La composition interne du buste
Borchardt conclut dans un premier temps que le buste était en calcaire. Henri Stierlin a relevé cette bizarrerie d’analyse : comment Borchardt est-il arrivé à cette conclusion ? En observant le dessous du buste ou les parties ayant perdu du décor ? Mystère.
Nous savons aujourd’hui que le buste se compose en réalité d’un noyau en calcaire sur lequel une épaisse couche de plâtre prend place. Henri Stierlin s’étonne de cette composition. Avec raison car cette pratique est rarement utilisée.
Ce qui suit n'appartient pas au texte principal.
Lemma join_candidates_keeps origin bond n :
  0 <= bond <= u128_max → keeps (join_candidates origin bond n).
Proof using Type*.
  intros Hb s Hs. pose proof (so_core _ Hs) as Hok. unfold join_candidates, ensure_signed.
  destruct origin as [|acc|]; wp_go. rename select (Storage.CandidateInfo s !! acc = None) into Hc.
  eapply wp_mono; [apply (pool_inserted (Storage.CandidateInfo s) _ _ (CandidateMetadata.new bond));
    [apply (ok_pool _ _ Hok)|by rewrite Hc|done]| |done].
  intros P' ? [-> HP]. wp_go. unfold get_collator_stakable_free_balance in *. rewrite Hc in *.
  eapply staking_intro; [done|solve_free|done|]. by apply (joined_ok _ _ Hok).
Qed.
Lemma schedule_leave_candidates_keeps origin n : keeps (schedule_leave_candidates origin n).
Proof using Type*.
  intros s Hs. pose proof (so_core _ Hs) as Hok.
  unfold schedule_leave_candidates, ensure_signed, Candidate.schedule_leave.
  destruct origin as [|c|]; wp_go. unfold wp.
  rewrite remove_from_pool_run by apply (ok_pool _ _ Hok).
  eapply status_changed; [done|done| |done|done|done].
  by apply pool_removed; [apply (ok_pool _ _ Hok)|].
Qed.
(** Back into the pool, as active. *)
Lemma online_pool c self s e :
  staking_ok s → Storage.CandidateInfo s !! c = Some self →
  CandidateMetadata.is_active self = false →
  let self' := CandidateMetadata.go_online self in
  wp (insert_candidate (Bond.mk c (CandidateMetadata.total_counted self')) e
        (Storage.CandidatePool s)) s
    (λ P' s', s' = s ∧ pool_ok (<[c := self']> (Storage.CandidateInfo s)) P') (λ _ _, True).
Proof using Type*.
  intros Hs Hc Ha self'. apply pool_inserted; [apply (ok_pool _ _ (so_core _ Hs))| |done].
  rewrite Hc. cbn. unfold pool_total. by rewrite Ha.
Qed.
Lemma cancel_leave_candidates_keeps origin n : keeps (cancel_leave_candidates origin n).
Proof using Type*.
  intros s Hs. unfold cancel_leave_candidates, ensure_signed. destruct origin as [|c|]; wp_go.
  eapply wp_mono; [apply online_pool; [done..|]| |done].
  - unfold CandidateMetadata.is_active. unfold CandidateMetadata.is_leaving in *.
    by destruct (CandidateMetadata.status _).
  - intros P' ? [-> HP]. wp_go. by eapply status_changed.
Qed.
Lemma go_online_keeps origin : keeps (go_online origin).
Proof using Type*.
  intros s Hs. unfold go_online, ensure_signed. destruct origin as [|c|]; wp_go.
  eapply wp_mono; [apply online_pool; [done..|]| |done]; [done|].
  intros P' ? [-> HP]. wp_go. by eapply status_changed.
Qed.
Lemma go_offline_keeps origin : keeps (go_offline origin).
Proof using Type*.
  intros s Hs. pose proof (so_core _ Hs) as Hok. unfold go_offline, ensure_signed.
  destruct origin as [|c|]; wp_go. unfold wp.
  rewrite remove_from_pool_run by apply (ok_pool _ _ Hok).
  eapply status_changed; [done|done| |done|done|done].
  by apply pool_removed; [apply (ok_pool _ _ Hok)|].
Qed.

(** ** Self bonds *)

(** Metadata whose bond and counted total moved together. *)
Lemma meta_ok_bond self self' top bottom :
  meta_ok self top bottom →
  0 <= CandidateMetadata.bond self' →
  CandidateMetadata.bond self' + sum_amounts (noms top ++ noms bottom) <= u128_max →
  CandidateMetadata.total_counted self' - CandidateMetadata.bond self' =
    CandidateMetadata.total_counted self - CandidateMetadata.bond self →
  self' = CandidateMetadata.set_bond (CandidateMetadata.bond self')
    (CandidateMetadata.set_total_counted (CandidateMetadata.total_counted self')
      (CandidateMetadata.set_request (CandidateMetadata.request self')
        (CandidateMetadata.set_status (CandidateMetadata.status self') self))) →
  meta_ok self' top bottom.
Proof using Type*.
  intros Hok Hb Hr Ht Hself. pose proof (meta_fields _ _ _ Hok) as (?&?&?&?&?&?&?).
  destruct Hok. split; try done. rewrite Hself. apply meta_eq; try done. cbn. lia.
Qed.
(** A bond that is covered leaves room for the nominations. *)
Lemma covered_range c self top bottom s v :
  staking_ok s → Storage.CandidateInfo s !! c = Some self →
  Storage.TopNominations s !! c = Some top → Storage.BottomNominations s !! c = Some bottom →
  meta_ok self top bottom → v <= free_of_chain s c →
  v + sum_amounts (noms top ++ noms bottom) <= u128_max.
Proof using Type*.
  intros Hs Hc Ht Hb Hm Hv. pose proof (lo_owners _ _ (mo_lists _ _ _ Hm)) as Hnd.
  eapply (core_range _ (core_of s)); [apply Hs|done|done|done|].
  intros b Hin. by eapply core_listed_covered; [apply Hs|..].
Qed.
Lemma wp_update_if (b : bool) c t s Q (R : DispatchError → Storage.t → Prop) :
  Q () (Storage.upd_CandidatePool (if b then pool_update c t else id) s) →
  wp (if b then update_active c t else mret ()) s Q R.
Proof using Type*. destruct b; [done|]. unfold wp. cbn. by destruct s. Qed.
Lemma bond_changed c self self' P' s s' :
  staking_ok s → Storage.CandidateInfo s !! c = Some self →
  0 <= CandidateMetadata.bond self' <= free_of_chain s c →
  CandidateMetadata.total_counted self' - CandidateMetadata.bond self' =
    CandidateMetadata.total_counted self - CandidateMetadata.bond self →
  self' = CandidateMetadata.set_bond (CandidateMetadata.bond self')
    (CandidateMetadata.set_total_counted (CandidateMetadata.total_counted self')
      (CandidateMetadata.set_request (CandidateMetadata.request self') self)) →
  unbond_ok self' →
  P' = (if CandidateMetadata.is_active self'
        then pool_update c (CandidateMetadata.total_counted self') else id)
         (Storage.CandidatePool s) →
  core_of s' = Core (<[c := self']> (Storage.CandidateInfo s)) (Storage.TopNominations s)
    (Storage.BottomNominations s) (Storage.NominatorState s)
    (Storage.NominationScheduledRequests s) P' →
  same_free s s' → Storage.MinTotalNominatorStake s' = Storage.MinTotalNominatorStake s →
  staking_ok s'.
Proof using Type*.
  intros Hs Hc Hb Ht Hself Hu HP Hk Hf Hmin. pose proof (so_core _ Hs) as Hok.
  assert (CandidateMetadata.status self' = CandidateMetadata.status self) as Hst
    by (by rewrite Hself).
  destruct (core_candidate _ _ Hok c self Hc) as (top&bottom&Hto&Hbo&Hm&_).
  eapply staking_intro; [done..|]. rewrite Hk.
  eapply (self_changed_ok _ _ Hok c self); [done|done|done| |done|lia|].
  - apply (meta_ok_bond self); [done|lia| |done|by rewrite Hst].
    apply (covered_range c self top bottom s); [done..|lia].
  - eapply pool_changed; [apply (ok_pool _ _ Hok)|done|done|]. subst P'.
    destruct (CandidateMetadata.is_active self'); [by left|by right].
Qed.
Lemma call_candidate_bond_extra_keeps c more :
  0 <= more → keeps (call_candidate_bond_extra c more).
Proof using Type*.
  intros Hmore s Hs. pose proof (so_core _ Hs) as Hok.
  unfold call_candidate_bond_extra, Candidate.bond_extra. wp_go.
  rename select (_ !! c = Some a) into Hc. rename select (more <= _) into Hfree.
  destruct (core_candidate _ _ Hok c a Hc) as (top&bottom&Ht&Hb&Hm&Hu).
  pose proof (cov_cand _ _ _ (ok_covered _ _ Hok) c a Hc) as Hcov.
  unfold get_collator_stakable_free_balance in Hfree. rewrite Hc in Hfree.
  change (free_balance (Storage.Balances s) c) with (free_of_chain s c) in Hfree.
  assert (CandidateMetadata.bond a + more <= free_of_chain s c).
  { unfold saturating_sub in Hfree. lia. }
  pose proof (covered_range c a top bottom s _ Hs Hc Ht Hb Hm H0) as Hr.
  rewrite sum_amounts_app in Hr. cand_facts Hm. destruct (meta_fields _ _ _ Hm) as (_&Htot&_).
  set (self' := CandidateMetadata.set_total_counted _ _).
  assert (CandidateMetadata.bond self' = CandidateMetadata.bond a + more) as Hbond
    by (cbn; by rewrite sat_add_small by lia).
  assert (CandidateMetadata.total_counted self' = CandidateMetadata.total_counted a + more) as Htc
    by (cbn; rewrite sat_add_small by lia; done).
  apply wp_update_if.
  eapply (bond_changed c a self'); [done|done|lia|lia|done| |done|done|solve_free|done].
  unfold unbond_ok in *. cbn [CandidateMetadata.request CandidateMetadata.set_bond self'
    CandidateMetadata.set_total_counted]. destruct (CandidateMetadata.request a); lia.
Qed.
Lemma unbond_request_changed c self r s s' :
  staking_ok s → Storage.CandidateInfo s !! c = Some self →
  let self' := CandidateMetadata.set_request r self in
  unbond_ok self' →
  core_of s' = Core (<[c := self']> (Storage.CandidateInfo s)) (Storage.TopNominations s)
    (Storage.BottomNominations s) (Storage.NominatorState s)
    (Storage.NominationScheduledRequests s) (Storage.CandidatePool s) →
  same_free s s' → Storage.MinTotalNominatorStake s' = Storage.MinTotalNominatorStake s →
  staking_ok s'.
Proof using Type*.
  intros Hs Hc self' Hu Hk Hf Hmin. pose proof (so_core _ Hs) as Hok.
  apply (self_changed c self self' (Storage.CandidatePool s) s); try done.
  - intros top bottom Hm _. split; [|done]. destruct Hm as [? Hm ? ? ? ?]. split; try done.
    unfold self'. by rewrite Hm at 1.
  - by apply (cov_cand _ _ _ (ok_covered _ _ Hok) c self).
  - eapply pool_changed; [apply (ok_pool _ _ Hok)|done|done|]. by right.
Qed.
Lemma call_schedule_candidate_unbond_keeps c less :
  0 <= less → keeps (call_schedule_candidate_unbond c less).
Proof using Type*.
  intros Hl s Hs. unfold call_schedule_candidate_unbond, Candidate.schedule_unbond. wp_go.
  eapply unbond_request_changed; [done|done| |done|done|done]. cbn. lia.
Qed.
Lemma cancel_candidate_unbond_keeps origin : keeps (cancel_candidate_unbond origin).
Proof using Type*.
  intros s Hs. unfold cancel_candidate_unbond, Candidate.cancel_unbond, ensure_signed.
  destruct origin as [|c|]; wp_go. eapply unbond_request_changed; [done|done| |done|done|done]. done.
Qed.
Lemma call_execute_candidate_unbond_keeps c : keeps (call_execute_candidate_unbond c).
Proof using Type*.
  intros s Hs. pose proof (so_core _ Hs) as Hok.
  unfold call_execute_candidate_unbond, Candidate.execute_unbond. wp_go.
  rename select (_ !! c = Some a) into Hc. rename select (CandidateMetadata.request a = _) into Hreq.
  destruct (core_candidate _ _ Hok c a Hc) as (top&bottom&Ht&Hb&Hm&Hu).
  unfold unbond_ok in Hu. rewrite Hreq in Hu.
  pose proof (cov_cand _ _ _ (ok_covered _ _ Hok) c a Hc) as Hcov. cand_facts Hm.
  destruct (meta_fields _ _ _ Hm) as (_&Htot&_).
  apply wp_update_if. wp_go. set (self' := CandidateMetadata.set_request None _).
  assert (CandidateMetadata.bond self' =
    CandidateMetadata.bond a - CandidateBondLessRequest.amount a0) as Hbond
    by (cbn; by rewrite sat_sub_small by lia).
  assert (CandidateMetadata.total_counted self' =
    CandidateMetadata.total_counted a - CandidateBondLessRequest.amount a0) as Htc
    by (cbn; rewrite sat_sub_small by lia; done).
  eapply (bond_changed c a self'); [done|done|lia|lia|done|done|done|done|solve_free|done].
Qed.
End Candidates.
Mais nous connaissons des parallèles dans la statuaire égyptienne parfaitement identifiée. Sur ce point, difficile de trancher entre un faux ou une véritable antiquité. Toute datation au carbone 14 est impossible car nous sommes en présence de minéral, donc n’ayant pas de carbone 14.
La question des pigments
Nous savons que l’équipe de fouille découvrit à Amarna des dépôts de pigments intacts. Borchardt aurait eu la possibilité de réaliser son propre buste en utilisant des ingrédients authentiques, impossibles à dater au carbone 14… Les analyses récentes démontrent que les pigments utilisés sont authentiques mais ne disent pas quand le buste a été peint. Cependant, impossible d’utiliser cet argument pour parler d’une imposture archéologique.
Quelle conclusion ?
La lecture du livre d’Henri Stierlin laisse une impression mitigée. Oui, l’auteur apporte un faisceau d’arguments et d’indices pouvant faire penser à un buste moderne, comme les approximations de Borchardt, d’habitude précis et rigoureux, et sa volonté de ne pas exposer en public ce buste. Mais là, deux attitudes peuvent s’expliquer : s’il s’agit de son œuvre, l’égyptologue veut éviter d’être démasqué ; si le buste est authentique, la sortie contestable gênait Borchardt et alors on peut comprendre ses refus et approximations. Finalement, aucun argument n’est décisif excepté deux points en suspens : l’étrange coupe des épaules et l’absence de l’œil.
<<<< interview >>>> + photo h.stierlin.jpg
Questions – Réponses avec Henri Stierlin
Toutmag : La polémique autour du buste de Néfertiti est déjà très ancienne et tout particulièrement sur sa sortie d'Égypte et son arrivée en Égypte, les demandes constantes des Égyptiens et maintenant l'authenticité du buste. On pourrait dire que votre livre arrive au « bon moment » alors que les Égyptiens redoublent d'effort pour réclamer le buste. Et s'il s'agit d'un faux, la demande n'a plus de sens. Avez-vous ressenti cette coïncidence ?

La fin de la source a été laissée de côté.